Shelby Schacher, spécialiste du recrutement de chauffeurs et recruteur chez Grand Island Express (GIE), a déclaré que l’entreprise avait mis en place et respectait sa politique de tolérance zéro.
« Il est important que les conducteurs nouveaux et existants comprennent notre position sur le harcèlement et les abus sexuels;nous parlons de notre position sur ce sujet le premier jour de l’orientation », a déclaré Schacher. « C’est à ce moment-là que nous exposons les détails spécifiques de notre politique de lutte contre le harcèlement sexuel et que nous leur expliquons comment alerter les canaux appropriés si un incident se produit. »
Elle a également noté qu’il était du devoir de l’EIG de fournir des ressources si un incident se produisait. Un élément important du
Le modèle d’exploitation de la société est son programme de formation
« Nous sommes convaincus que nous ne voulons pas qu’un formateur ou un élève se sente mal à l’aise », a déclaré Mme Schacher. « Notre objectif est que les formateurs et les élèves se sentent à l’aise avec la personne avec laquelle ils sont jumelés. »

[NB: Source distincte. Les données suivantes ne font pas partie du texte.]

Lemma waveform_samples_every_tenth_beat_witness :
  ∃ m s,
    run (StartSession 0 "A" :: replicate 25 (AddBeat 1 2 "A" 60 60000 5)) ∅
      = Ok m ∧
    m !! "A" = Some s ∧
    beat_count s = 25%Z ∧
    beat_number <$> waveform_samples s = [10; 20]%Z.
Proof.
  destruct (waveform_samples_every_tenth_beat
              (StartSession 0 "A" :: replicate 25 (AddBeat 1 2 "A" 60 60000 5))
              "A" 0
              (replicate 25 {| beat_bpm := 60; beat_ir := 60000;
                               beat_ac := 5; beat_time := 2 |})
              eq_refl)
    as (m & s & Hrun & Hs & Hcount & Hsamples & _).
  exists m, s. split; [exact Hrun |]. split; [exact Hs |].
  split; [exact Hcount |]. rewrite Hsamples. reflexivity.
Defined.

(** With no other task touching the connection list during the sends,
    [broadcast] sends the message once to every entry of the list, in order;
    the peers whose send does not fail all receive it, whatever fails before
    or after them, and the list afterwards holds exactly the entries whose
    send did not fail. *)
Lemma broadcast_delivers_and_prunes
    (broken : WebSocket → bool) (message later : string)
    (active_connections : list WebSocket) (net : outbox) :
  ∃ active' net',
    ConnectionManager.broadcast broken message active_connections net =
      Ok (active', net') ∧
    active' = List.filter (λ c, negb (broken c)) active_connections ∧
    net' = net ++ ((λ c, (c, message)) <$> active') ∧
    (∀ c, c ∈ active_connections → broken c = false → (c, message) ∈ net') ∧
    (∀ c, c ∈ active' ↔ c ∈ active_connections ∧ broken c = false) ∧
    ConnectionManager.broadcast broken later active' net' =
      Ok (active', net' ++ ((λ c, (c, later)) <$> active')).
Proof.
  eexists _, _. split; [apply broadcast_spec |].
  split; [done |]. split; [done |].
  assert (∀ c, c ∈ List.filter (λ c, negb (broken c)) active_connections ↔
               c ∈ active_connections ∧ broken c = false) as Hmem.
  { intros c. rewrite !list_elem_of_In, List.filter_In.
    by rewrite negb_true_iff. }
  split; [| split; [done |]].
  - intros c Hc Hok. apply elem_of_app. right.
    apply (list_elem_of_fmap_2 (λ c, (c, message))). apply Hmem. done.
  - rewrite broadcast_spec.
    assert (List.filter (λ c, negb (broken c))
              (List.filter (λ c, negb (broken c)) active_connections) =
            List.filter (λ c, negb (broken c)) active_connections) as ->; [| done].
    apply forallb_filter_id, forallb_forall.
    intros c Hc. by apply List.filter_In in Hc as [_ Hc].
Qed.

(** [Manager.broadcast] with nobody else running is
    [ConnectionManager.broadcast]. *)
Lemma broadcast_undisturbed (broken : WebSocket → bool) (message : string)
    (active : list WebSocket) (net : outbox) :
  Manager.broadcast broken message [] active net =
  ConnectionManager.broadcast broken message active net.
Proof.
  unfold Manager.broadcast, ConnectionManager.broadcast. simpl.
  rewrite drop_0.
  by destruct (ConnectionManager.send_loop broken message active [] net).
Qed.

(** C8: [broadcast] delivers the message to every registered observer.
    With three observers 1, 2 and 3 registered in this order, the peer of 1
    gone, and the endpoint of 1 unregistering it while the send to 1 is
    suspended, the loop goes on at the second entry of the list that is
    left, which is 3: observer 2, registered all along and reachable,
    receives nothing. *)
Theorem broadcast_skips_observer_on_concurrent_disconnect :
  Manager.broadcast (λ c, bool_decide (c = 1)) "beat" [[Unregisters 1]]
    [1; 2; 3] [] = Ok ([2; 3], [(3, "beat")]) ∧
  2 ∈ [1; 2; 3] ∧
  2 ∈ [2; 3] ∧
  bool_decide (2 = 1) = false ∧
  ((2, "beat") : WebSocket * string) ∉ [((3, "beat") : WebSocket * string)].
Proof.
  split; [reflexivity |].
  split; [apply list_elem_of_further, list_elem_of_here |].
  split; [apply list_elem_of_here |].
  split; [reflexivity |].
  intros Hin. apply list_elem_of_singleton in Hin. discriminate.
Qed.
Lemma user_texts_block_texts (parts texts : list json) :
  user_texts parts texts = texts ++ block_texts parts.
Proof.
  revert texts; induction parts as [| part parts IH]; intros texts;
    cbn [user_texts block_texts flat_map].
  - now rewrite app_nil_r.
  - fold (block_texts parts).
    destruct part; try apply IH.
    destruct (eq_str (get o "type" JNull) "text"); [| apply IH].
    rewrite IH, <- app_assoc. reflexivity.
Qed.

Lemma assistant_blocks_spec (blocks texts : list json)
    (tool_uses : list string) (texts' : list json)
    (tool_uses' : list string) :
  assistant_blocks py_str blocks texts tool_uses = Ret (texts', tool_uses')
  <-> forallb is_obj blocks = true
      /\ texts' = texts ++ block_texts blocks
      /\ tool_uses' = tool_uses ++ block_markers py_str blocks.
Proof.
  revert texts tool_uses; induction blocks as [| block blocks IH];
    intros texts tool_uses;
    cbn [assistant_blocks forallb block_texts block_markers flat_map].
  - rewrite !app_nil_r. split.
    + intros H; injection H as <- <-. auto.
    + intros (_ & -> & ->). reflexivity.
  - fold (block_texts blocks). fold (block_markers py_str blocks).
    destruct block; cbn [attr_get bind is_obj andb];
      try (split; [discriminate | intros [H _]; discriminate]).
    destruct (eq_str (get o "type" JNull) "text") eqn:Et.
    + rewrite (eq_str_text_tool _ Et), IH, <- app_assoc. reflexivity.
    + destruct (eq_str (get o "type" JNull) "tool_use").
      * rewrite IH, <- app_assoc. reflexivity.
      * rewrite IH. reflexivity.
Qed.

(** X13: for a user record whose payload holds a list of blocks, the
    content is the newline-joined texts of the blocks of kind [text], the
    other blocks being skipped; there is no content when no block is of
    kind [text], and [TypeError] is raised when a text is not a string. *)
Theorem user_extract_spec (msg c : dict) (parts : list json) :
  lookup msg "type" = Some (JStr "user") ->
  lookup msg "message" = Some (JObj c) ->
  lookup c "content" = Some (JArr parts) ->
  (forall strs, strings_of (block_texts parts) = Ret strs ->
     extract_content py_str msg
     = Ret (match strs with [] => None | _ => Some (join nl strs) end))
  /\ (all_strings (block_texts parts) = false ->
      extract_content py_str msg = Raise TypeError).
Proof.
  intros Hty Hm Hc.
  assert (E : extract_content py_str msg
              = match block_texts parts with
                | [] => Ret None
                | texts => s <- join_values nl texts ;; Ret (Some s)
                end).
  { unfold extract_content, getitem, get. rewrite Hty, Hm. cbn [bind eq_str].
    cbn [String.eqb Ascii.eqb Bool.eqb]. rewrite Hc. cbn [iterate bind].
    now rewrite user_texts_block_texts. }
  rewrite E. split.
  - intros strs Hs.
    destruct (block_texts parts) as [| t texts].
    + cbn [strings_of] in Hs. now injection Hs as <-.
    + unfold join_values. rewrite Hs. cbn [bind].
      cbn [strings_of] in Hs. destruct t; try discriminate.
      apply bind_Ret_inv in Hs as (r & _ & Hs). now injection Hs as <-.
  - intros Ha. unfold join_values.
    destruct (block_texts parts) as [| t texts]; [discriminate |].
    assert (Hr : strings_of (t :: texts) = Raise TypeError).
    { clear - Ha. revert Ha. generalize (t :: texts) as l.
      induction l as [| v l IH]; [discriminate |].
      cbn. destruct v; auto. intros H. now rewrite (IH H). }
    now rewrite Hr.
Qed.
(** * binder: request-to-struct binding (uRadical/binder, package [binder])

    A shallow embedding of [Bind], [getFieldInfo], [BindStruct],
    [parseContentType], [parseBody], [setField] and the coercion helpers,
    followed by the properties of the specification that concern them.

    Modelling conventions.
    - Go strings are byte strings: [string].  Byte slices are [list byte].
    - [interface{}] raw values are the inductive [value]; destination values
      seen through [reflect.Value] are a static type [typ] and a content
      [gval].  Static types are finite trees, so recursive Go types are
      outside the model.
    - [map[string]interface{}] is [gmap string value]; a nil map and an empty
      map behave alike in every function modelled here.
    - A mutation through [reflect.Value] returns the new content; a function
      that may fail after mutating returns the content together with
      [option error].
    - The Go standard library and the methods supplied by callers are the
      fields of the classes [GoStd] and [UserMethods].
    - Go panics are not modelled: struct fields are exported and settable,
      the target of [Bind] is a pointer to a struct. *)

Set Warnings "-register-all".
From Stdlib Require Import ZArith String Ascii List Bool Floats Lia.
From Stdlib.Strings Require Import Byte.
From Stdlib Require Import DecimalString.
From stdpp Require Import gmap strings list fin_maps.

Local Open Scope string_scope.
Local Open Scope Z_scope.

(** ** Package [strings] (the byte-level functions) *)

Module strings.

(** [strings.Contains(s, substr)]. *)
Fixpoint Contains (s substr : string) : bool :=
  if String.prefix substr s then true
  else match s with
       | EmptyString => false
       | String _ s' => Contains s' substr
       end.

(** [strings.Index(s, substr)]: byte index of the first instance, or -1. *)
Fixpoint Index (s substr : string) : Z :=
  if String.prefix substr s then 0
  else match s with
       | EmptyString => -1
       | String _ s' => let i := Index s' substr in
                        if i <? 0 then -1 else i + 1
       end.

(** [strings.Split(s, sep)] for a one-byte separator [sep]. *)
Fixpoint Split (s : string) (sep : ascii) : list string :=
  match s with
  | EmptyString => [EmptyString]
  | String c s' =>
      if Ascii.eqb c sep then EmptyString :: Split s' sep
      else match Split s' sep with
           | [] => [String c EmptyString]
           | p :: ps => String c p :: ps
           end
  end.

End strings.

(** The slice expression [s[:i]]. *)
Definition slice_to (s : string) (i : Z) : string :=
  String.substring 0 (Z.to_nat i) s.

(** ** Errors *)

(** [errors.New(msg)] and [fmt.Errorf(prefix + "%w", err)]. *)
Inductive error : Type :=
| errorString (msg : string)
| wrapError (prefix : string) (err : error).

Fixpoint Error (e : error) : string :=
  match e with
  | errorString msg => msg
  | wrapError prefix err => prefix ++ Error err
  end.

Definition Unwrap (e : error) : option error :=
  match e with
  | errorString _ => None
  | wrapError _ err => Some err
  end.

(** ** Tag constants *)

Definition path : string := "path".
Definition query : string := "query".
Definition body : string := "body".
Definition jjson : string := "json".
Definition cookie : string := "cookie".

(** ** [reflect.Kind] *)

Inductive IntKind : Set := Int | Int8 | Int16 | Int32 | Int64.
Inductive UintKind : Set := Uint | Uint8 | Uint16 | Uint32 | Uint64 | Uintptr.
Inductive FloatKind : Set := Float32 | Float64.

Inductive Kind : Set :=
| Invalid | Bool
| KInt (k : IntKind) | KUint (k : UintKind) | KFloat (k : FloatKind)
| Complex64 | Complex128
| Array | Chan | Func | Interface | Map | Pointer | Slice | String_ | Struct
| UnsafePointer.

(** [Kind.String()]. *)
Definition Kind_String (k : Kind) : string :=
  match k with
  | Invalid => "invalid" | Bool => "bool"
  | KInt Int => "int" | KInt Int8 => "int8" | KInt Int16 => "int16"
  | KInt Int32 => "int32" | KInt Int64 => "int64"
  | KUint Uint => "uint" | KUint Uint8 => "uint8" | KUint Uint16 => "uint16"
  | KUint Uint32 => "uint32" | KUint Uint64 => "uint64"
  | KUint Uintptr => "uintptr"
  | KFloat Float32 => "float32" | KFloat Float64 => "float64"
  | Complex64 => "complex64" | Complex128 => "complex128"
  | Array => "array" | Chan => "chan" | Func => "func"
  | Interface => "interface" | Map => "map" | Pointer => "ptr"
  | Slice => "slice" | String_ => "string" | Struct => "struct"
  | UnsafePointer => "unsafe.Pointer"
  end.

Definition int_bits (k : IntKind) : Z :=
  match k with Int8 => 8 | Int16 => 16 | Int32 => 32 | Int | Int64 => 64 end.

Definition uint_bits (k : UintKind) : Z :=
  match k with
  | Uint8 => 8 | Uint16 => 16 | Uint32 => 32
  | Uint | Uint64 | Uintptr => 64
  end.

(** What [reflect.Value.SetInt] stores in a field of kind [k]: the int64
    argument converted to the field's width. *)
Definition wrap_int (k : IntKind) (x : Z) : Z :=
  let m := 2 ^ int_bits k in
  let r := x mod m in
  if r <? m / 2 then r else r - m.

(** What [reflect.Value.SetUint] stores in a field of kind [k]. *)
Definition wrap_uint (k : UintKind) (x : Z) : Z := x mod 2 ^ uint_bits k.

(** ** Raw values: what an [interface{}] holds *)

(** A value of a dynamic type that no type switch of the package names:
    [%T], its kind, whether the test that [isEmptyValue] applies to that kind
    holds, and [String()] when the type is a [fmt.Stringer]. *)
Record other : Type := {
  other_type : string;
  other_kind : Kind;
  other_zero : bool;
  other_Stringer : option string
}.

Inductive value : Type :=
| VNil
| VString (s : string)
| VBool (b : bool)
| VInt (k : IntKind) (n : Z)
| VUint (k : UintKind) (n : Z)
| VFloat32 (f : float)
| VFloat64 (f : float)
| VBytes (bs : list Byte.byte)
| VStrings (l : list string)
| VSlice (l : list value)
| VMap (m : gmap string value)
| VOther (o : other).
(** The key under which [getPartnerCompanyFromEmail] reads the domain
    table for an address. *)
Lemma getPartnerCompanyFromEmail_own (address : string) :
  ¬ inherited_name
      (Js.property_key (Js.toLowerCase <$> Js.split "@" address !! 1%nat)) →
  getPartnerCompanyFromEmail address
  = Js.Data (default "External Partner"
               (domainMappings
                  !! Js.property_key (Js.toLowerCase <$> Js.split "@" address !! 1%nat))).
Proof.
  intros Hnot. unfold getPartnerCompanyFromEmail. cbv zeta.
  rewrite (get_own _ _ Hnot).
  destruct (domainMappings !! _) as [company|] eqn:E; [|reflexivity].
  cbn. apply domainMappings_nonblank in E.
  destruct (String.eqb_spec company ""); [contradiction|reflexivity].
Qed.

Lemma getPartnerCompanyFromEmail_inherited (address : string) :
  inherited_name
    (Js.property_key (Js.toLowerCase <$> Js.split "@" address !! 1%nat)) →
  getPartnerCompanyFromEmail address
  = if String.eqb (Js.property_key (Js.toLowerCase <$> Js.split "@" address !! 1%nat))
         "__proto__"
    then Js.Prototype
    else Js.Method (Js.property_key (Js.toLowerCase <$> Js.split "@" address !! 1%nat)).
Proof.
  intros Hin. unfold getPartnerCompanyFromEmail. cbv zeta.
  rewrite (get_inherited _ _ (domainMappings_not_inherited _ Hin) Hin).
  destruct (String.eqb _ "__proto__"); reflexivity.
Qed.

Section WithJwt.
Context {service : Sheets.Service}.
Variable jwt_sign : TokenPayload -> string -> string.

Lemma session_of_row_sessionFor (issuedAt : string) (user : RowObject) :
  session_of_row jwt_sign issuedAt user (sessionFor jwt_sign issuedAt user).
Proof. repeat split. Qed.

Lemma googleLogin_existing (now issuedAt : string) (st : Store) (profile : Profile)
    (address : string) (user : RowObject) :
  profile_email profile = Some address → address ≠ "" →
  findRowByValue st "Users" "email" (Some address) = Js.Ok (Some user) →
  googleLogin jwt_sign now issuedAt st profile
  = (st, Js.Ok (sessionFor jwt_sign issuedAt user)).
Proof.
  intros Hemail Hne Hfind. unfold googleLogin. rewrite Hemail.
  rewrite (proj2 (truthy_Some address) Hne), Hfind. reflexivity.
Qed.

« Le harcèlement et les agressions sexuelles ne se produisent pas dans le vide », a expliqué Robin Runge, membre du conseil d’administration de la D.C. Coalition Against Domestic Violence. « Ils ont souvent lieu dans des endroits où nous voyons du harcèlement racial, du harcèlement fondé sur l’origine nationale et du harcèlement fondé sur le handicap. Nous reconnaissons que les individus ont plusieurs identités. Le fait que nous ayons des politiques et des procédures solides pour les aborder de manière collective et non individuelle est vraiment puissant » .
Ecoutez les travailleurs, conseille Mme Runge. Elle ajoute qu’ils sont vraiment les mieux placés pour savoir ce que signifie se sentir en sécurité et à l’aise sur son lieu de travail.